**EXERCISE GOAL**
Copy each line below in which the string "that" appears.

**ENTRIES PROVIDED**
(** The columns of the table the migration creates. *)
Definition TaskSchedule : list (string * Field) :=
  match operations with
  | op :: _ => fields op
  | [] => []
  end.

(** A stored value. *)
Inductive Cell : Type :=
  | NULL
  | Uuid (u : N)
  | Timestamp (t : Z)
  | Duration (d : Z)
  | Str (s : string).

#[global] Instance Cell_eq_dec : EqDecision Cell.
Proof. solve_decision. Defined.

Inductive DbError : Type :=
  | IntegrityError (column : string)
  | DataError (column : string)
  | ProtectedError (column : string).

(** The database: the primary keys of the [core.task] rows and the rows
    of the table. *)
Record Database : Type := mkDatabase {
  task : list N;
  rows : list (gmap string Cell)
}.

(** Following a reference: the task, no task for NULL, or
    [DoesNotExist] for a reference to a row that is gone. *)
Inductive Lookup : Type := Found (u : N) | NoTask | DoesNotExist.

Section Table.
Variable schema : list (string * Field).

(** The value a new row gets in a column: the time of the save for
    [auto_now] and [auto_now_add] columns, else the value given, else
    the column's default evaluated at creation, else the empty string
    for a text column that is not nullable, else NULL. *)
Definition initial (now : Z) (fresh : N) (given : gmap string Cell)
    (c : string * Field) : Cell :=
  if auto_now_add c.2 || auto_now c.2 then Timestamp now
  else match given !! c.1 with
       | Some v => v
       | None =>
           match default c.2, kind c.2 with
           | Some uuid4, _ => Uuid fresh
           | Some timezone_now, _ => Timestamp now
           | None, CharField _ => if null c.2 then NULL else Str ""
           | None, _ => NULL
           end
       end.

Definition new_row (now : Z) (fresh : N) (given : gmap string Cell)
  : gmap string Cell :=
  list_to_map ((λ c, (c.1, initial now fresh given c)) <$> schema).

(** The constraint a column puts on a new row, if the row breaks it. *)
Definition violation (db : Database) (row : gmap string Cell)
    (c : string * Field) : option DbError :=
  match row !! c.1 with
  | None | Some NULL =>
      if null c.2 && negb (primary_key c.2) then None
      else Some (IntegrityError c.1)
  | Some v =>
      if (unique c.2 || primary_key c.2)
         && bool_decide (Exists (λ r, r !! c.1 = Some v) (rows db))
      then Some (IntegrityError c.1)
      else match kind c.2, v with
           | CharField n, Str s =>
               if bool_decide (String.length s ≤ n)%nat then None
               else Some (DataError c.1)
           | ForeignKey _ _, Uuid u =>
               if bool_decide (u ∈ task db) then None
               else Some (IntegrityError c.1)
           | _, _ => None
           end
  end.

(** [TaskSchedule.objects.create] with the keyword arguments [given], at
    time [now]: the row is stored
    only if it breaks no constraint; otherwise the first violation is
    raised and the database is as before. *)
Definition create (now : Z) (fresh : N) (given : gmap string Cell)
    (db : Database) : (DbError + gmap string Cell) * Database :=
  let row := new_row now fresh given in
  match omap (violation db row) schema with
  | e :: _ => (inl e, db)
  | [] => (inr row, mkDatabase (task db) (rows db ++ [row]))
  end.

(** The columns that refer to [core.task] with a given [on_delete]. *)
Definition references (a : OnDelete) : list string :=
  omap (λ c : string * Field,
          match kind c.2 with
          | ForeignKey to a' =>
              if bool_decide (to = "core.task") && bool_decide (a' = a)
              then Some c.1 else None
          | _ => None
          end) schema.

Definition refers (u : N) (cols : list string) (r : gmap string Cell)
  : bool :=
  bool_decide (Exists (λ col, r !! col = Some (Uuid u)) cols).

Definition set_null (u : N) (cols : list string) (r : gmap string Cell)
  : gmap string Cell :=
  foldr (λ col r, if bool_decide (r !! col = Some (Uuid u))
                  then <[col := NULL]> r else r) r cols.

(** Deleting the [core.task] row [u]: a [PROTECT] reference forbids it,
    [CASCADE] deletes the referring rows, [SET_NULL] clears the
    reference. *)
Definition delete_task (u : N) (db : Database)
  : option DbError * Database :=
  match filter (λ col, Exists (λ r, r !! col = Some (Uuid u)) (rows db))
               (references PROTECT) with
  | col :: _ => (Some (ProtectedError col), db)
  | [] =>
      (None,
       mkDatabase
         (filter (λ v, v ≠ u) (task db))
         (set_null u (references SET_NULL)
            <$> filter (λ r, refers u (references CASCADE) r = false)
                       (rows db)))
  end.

**ANSWER BOX**
    [DoesNotExist] for a reference to a row that is gone. *)
    for a text column that is not nullable, else NULL. *)
(** The columns that refer to [core.task] with a given [on_delete]. *)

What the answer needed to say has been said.